Aktivitas Pertambangan Emas Tanpa Izin (PETI) di Desa Kaputusang, Kabupaten Halmahera Selatan, kini menjadi bom waktu yang memicu kemarahan publik. Praktik tambang ilegal yang diduga berlangsung secara terang-terangan itu dinilai seolah kebal hukum dan terus beroperasi tanpa tindakan tegas dari aparat penegak hukum.
Warga menuding adanya pembiaran sistematis terhadap aktivitas PETI yang menggunakan mesin dompeng dan alat penyedot material di aliran sungai. Akibatnya, kerusakan lingkungan semakin parah, sementara aktivitas tambang ilegal terus berjalan mulus tanpa hambatan berarti.
Kondisi ini memunculkan desakan keras kepada Kapolda Maluku Utara agar segera mengambil langkah tegas dengan menangkap Kepala Desa Kaputusang apabila terbukti terlibat dalam aktivitas PETI, sekaligus mencopot Kapolres Halmahera Selatan yang diduga melakukan pembiaran atau melindungi praktik ilegal tersebut.

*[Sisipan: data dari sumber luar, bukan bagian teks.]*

(** One constructor for each function of the assembler. *)
Inductive instr :=
  | Lui (rd : XRegister) (imm20 : Z)
  | Addi (rd rs1 : XRegister) (imm12 : Z)
  | Slti (rd rs1 : XRegister) (imm12 : Z)
  | Sltiu (rd rs1 : XRegister) (imm12 : Z)
  | Xori (rd rs1 : XRegister) (imm12 : Z)
  | Ori (rd rs1 : XRegister) (imm12 : Z)
  | Andi (rd rs1 : XRegister) (imm12 : Z)
  | Slli (rd rs1 : XRegister) (shamt : Z)
  | Srli (rd rs1 : XRegister) (shamt : Z)
  | Srai (rd rs1 : XRegister) (shamt : Z)
  | Add (rd rs1 rs2 : XRegister)
  | Sub (rd rs1 rs2 : XRegister)
  | Slt (rd rs1 rs2 : XRegister)
  | Sltu (rd rs1 rs2 : XRegister)
  | Xor (rd rs1 rs2 : XRegister)
  | Or (rd rs1 rs2 : XRegister)
  | And (rd rs1 rs2 : XRegister)
  | Sll (rd rs1 rs2 : XRegister)
  | Srl (rd rs1 rs2 : XRegister)
  | Sra (rd rs1 rs2 : XRegister)
  | Addiw (rd rs1 : XRegister) (imm12 : Z)
  | Slliw (rd rs1 : XRegister) (shamt : Z)
  | Srliw (rd rs1 : XRegister) (shamt : Z)
  | Sraiw (rd rs1 : XRegister) (shamt : Z)
  | Addw (rd rs1 rs2 : XRegister)
  | Subw (rd rs1 rs2 : XRegister)
  | Sllw (rd rs1 rs2 : XRegister)
  | Srlw (rd rs1 rs2 : XRegister)
  | Sraw (rd rs1 rs2 : XRegister)
  | Mul (rd rs1 rs2 : XRegister)
  | Mulh (rd rs1 rs2 : XRegister)
  | Mulhsu (rd rs1 rs2 : XRegister)
  | Mulhu (rd rs1 rs2 : XRegister)
  | Div (rd rs1 rs2 : XRegister)
  | Divu (rd rs1 rs2 : XRegister)
  | Rem (rd rs1 rs2 : XRegister)
  | Remu (rd rs1 rs2 : XRegister)
  | Mulw (rd rs1 rs2 : XRegister)
  | Divw (rd rs1 rs2 : XRegister)
  | Divuw (rd rs1 rs2 : XRegister)
  | Remw (rd rs1 rs2 : XRegister)
  | Remuw (rd rs1 rs2 : XRegister).

(** ** Encoding *)

Infix "<<" := Z.shiftl (at level 30).
Infix "|||" := Z.lor (at level 50, left associativity).

Definition EmitI (imm12 rs1 funct3 rd opcode : Z) : option Z :=
  DCHECK IsInt 12 32 imm12;
  DCHECK IsUint 5 32 rs1;
  DCHECK IsUint 3 32 funct3;
  DCHECK IsUint 5 32 rd;
  DCHECK IsUint 7 32 opcode;
  Some (u32 (u32 imm12 << 20) ||| u32 (rs1 << 15) ||| u32 (funct3 << 12) ||| u32 (rd << 7) ||| opcode).

Definition EmitR (funct7 rs2 rs1 funct3 rd opcode : Z) : option Z :=
  DCHECK IsUint 7 32 funct7;
  DCHECK IsUint 5 32 rs2;
  DCHECK IsUint 5 32 rs1;
  DCHECK IsUint 3 32 funct3;
  DCHECK IsUint 5 32 rd;
  DCHECK IsUint 7 32 opcode;
  Some (u32 (funct7 << 25) ||| u32 (rs2 << 20) ||| u32 (rs1 << 15) ||| u32 (funct3 << 12) |||
        u32 (rd << 7) ||| opcode).

Definition EmitI6 (funct6 imm6 rs1 funct3 rd opcode : Z) : option Z :=
  DCHECK IsUint 6 32 funct6;
  DCHECK IsUint 6 32 imm6;
  DCHECK IsUint 5 32 rs1;
  DCHECK IsUint 3 32 funct3;
  DCHECK IsUint 5 32 rd;
  DCHECK IsUint 7 32 opcode;
  Some (u32 (funct6 << 26) ||| u32 (imm6 << 20) ||| u32 (rs1 << 15) ||| u32 (funct3 << 12) |||
        u32 (rd << 7) ||| opcode).

Definition EmitU (imm20 rd opcode : Z) : option Z :=
  DCHECK IsUint 20 32 imm20;
  DCHECK IsUint 5 32 rd;
  DCHECK IsUint 7 32 opcode;
  Some (u32 (imm20 << 12) ||| u32 (rd << 7) ||| opcode).

(** The RV64M instructions. *)
Definition encodeM (i : instr) : option Z :=
  let r := Z.of_nat in
  match i with
  | Mul rd rs1 rs2 => EmitR 0x1 (r rs2) (r rs1) 0x0 (r rd) 0x33
  | Mulh rd rs1 rs2 => EmitR 0x1 (r rs2) (r rs1) 0x1 (r rd) 0x33
  | Mulhsu rd rs1 rs2 => EmitR 0x1 (r rs2) (r rs1) 0x2 (r rd) 0x33
  | Mulhu rd rs1 rs2 => EmitR 0x1 (r rs2) (r rs1) 0x3 (r rd) 0x33
  | Div rd rs1 rs2 => EmitR 0x1 (r rs2) (r rs1) 0x4 (r rd) 0x33
  | Divu rd rs1 rs2 => EmitR 0x1 (r rs2) (r rs1) 0x5 (r rd) 0x33
  | Rem rd rs1 rs2 => EmitR 0x1 (r rs2) (r rs1) 0x6 (r rd) 0x33
  | Remu rd rs1 rs2 => EmitR 0x1 (r rs2) (r rs1) 0x7 (r rd) 0x33
  | Mulw rd rs1 rs2 => EmitR 0x1 (r rs2) (r rs1) 0x0 (r rd) 0x3b
  | Divw rd rs1 rs2 => EmitR 0x1 (r rs2) (r rs1) 0x4 (r rd) 0x3b
  | Divuw rd rs1 rs2 => EmitR 0x1 (r rs2) (r rs1) 0x5 (r rd) 0x3b
  | Remw rd rs1 rs2 => EmitR 0x1 (r rs2) (r rs1) 0x6 (r rd) 0x3b
  | Remuw rd rs1 rs2 => EmitR 0x1 (r rs2) (r rs1) 0x7 (r rd) 0x3b
  | _ => None
  end.
Lemma LoadImmediate_correct_witness :
  exists c words s', LoadImmediate initial_scratch_registers 10 0x123456789abcdef0 true = Some c /\
    assemble c = Some words /\ (length words <= 6)%nat /\
    run words (fun _ => 0) = Some s' /\ read s' 10 = 0x123456789abcdef0.
Proof.
  destruct (LoadImmediate_correct initial_scratch_registers 10 0x123456789abcdef0 true (fun _ => 0))
    as (c & words & s' & E & Ew & El & Er & Ev & _).
  - lia.
  - vm_compute. split; [discriminate|reflexivity].
  - reflexivity.
  - reflexivity.
  - vm_compute. discriminate.
  - vm_compute. split; [discriminate|reflexivity].
  - exists c, words, s'. auto.
Defined.

End LoadImm.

“Tambang ilegal ini sudah lama berjalan, tapi tidak pernah benar-benar diberantas. Publik jadi curiga ada pihak yang bermain dan membekingi,” ungkap seorang warga dengan nada kecewa.
Isu dugaan keterlibatan oknum Kepala Desa Kaputusang pun terus menjadi perbincangan di tengah masyarakat. Namun hingga saat ini belum terlihat adanya langkah hukum maupun klarifikasi resmi dari pihak terkait, sehingga semakin memperkuat kecurigaan publik.
Padahal, aktivitas pertambangan tanpa izin jelas melanggar Undang-Undang Nomor 3 Tahun 2020 tentang Pertambangan Mineral dan Batubara. Dalam aturan tersebut, pelaku PETI dapat dijerat hukuman penjara hingga 5 tahun dan denda maksimal Rp100 miliar.
Masyarakat mendesak aparat penegak hukum agar tidak bermain mata dan segera bertindak transparan serta profesional. Jika benar terdapat oknum aparat maupun pejabat desa yang terlibat atau melindungi aktivitas tambang ilegal, maka harus diproses tanpa pandang bulu.
Hingga berita ini diterbitkan, belum ada pernyataan resmi dari pihak kepolisian terkait penanganan PETI di Desa Kaputusang maupun kepala desa yang diduga keterlibatan dalam aktivitas tambang ilegal tersebut.
Publik kini menunggu ketegasan Kapolda Maluku Utara untuk membuktikan bahwa hukum tidak boleh tunduk kepada mafia tambang ilegal dan para pihak yang diduga membekinginya.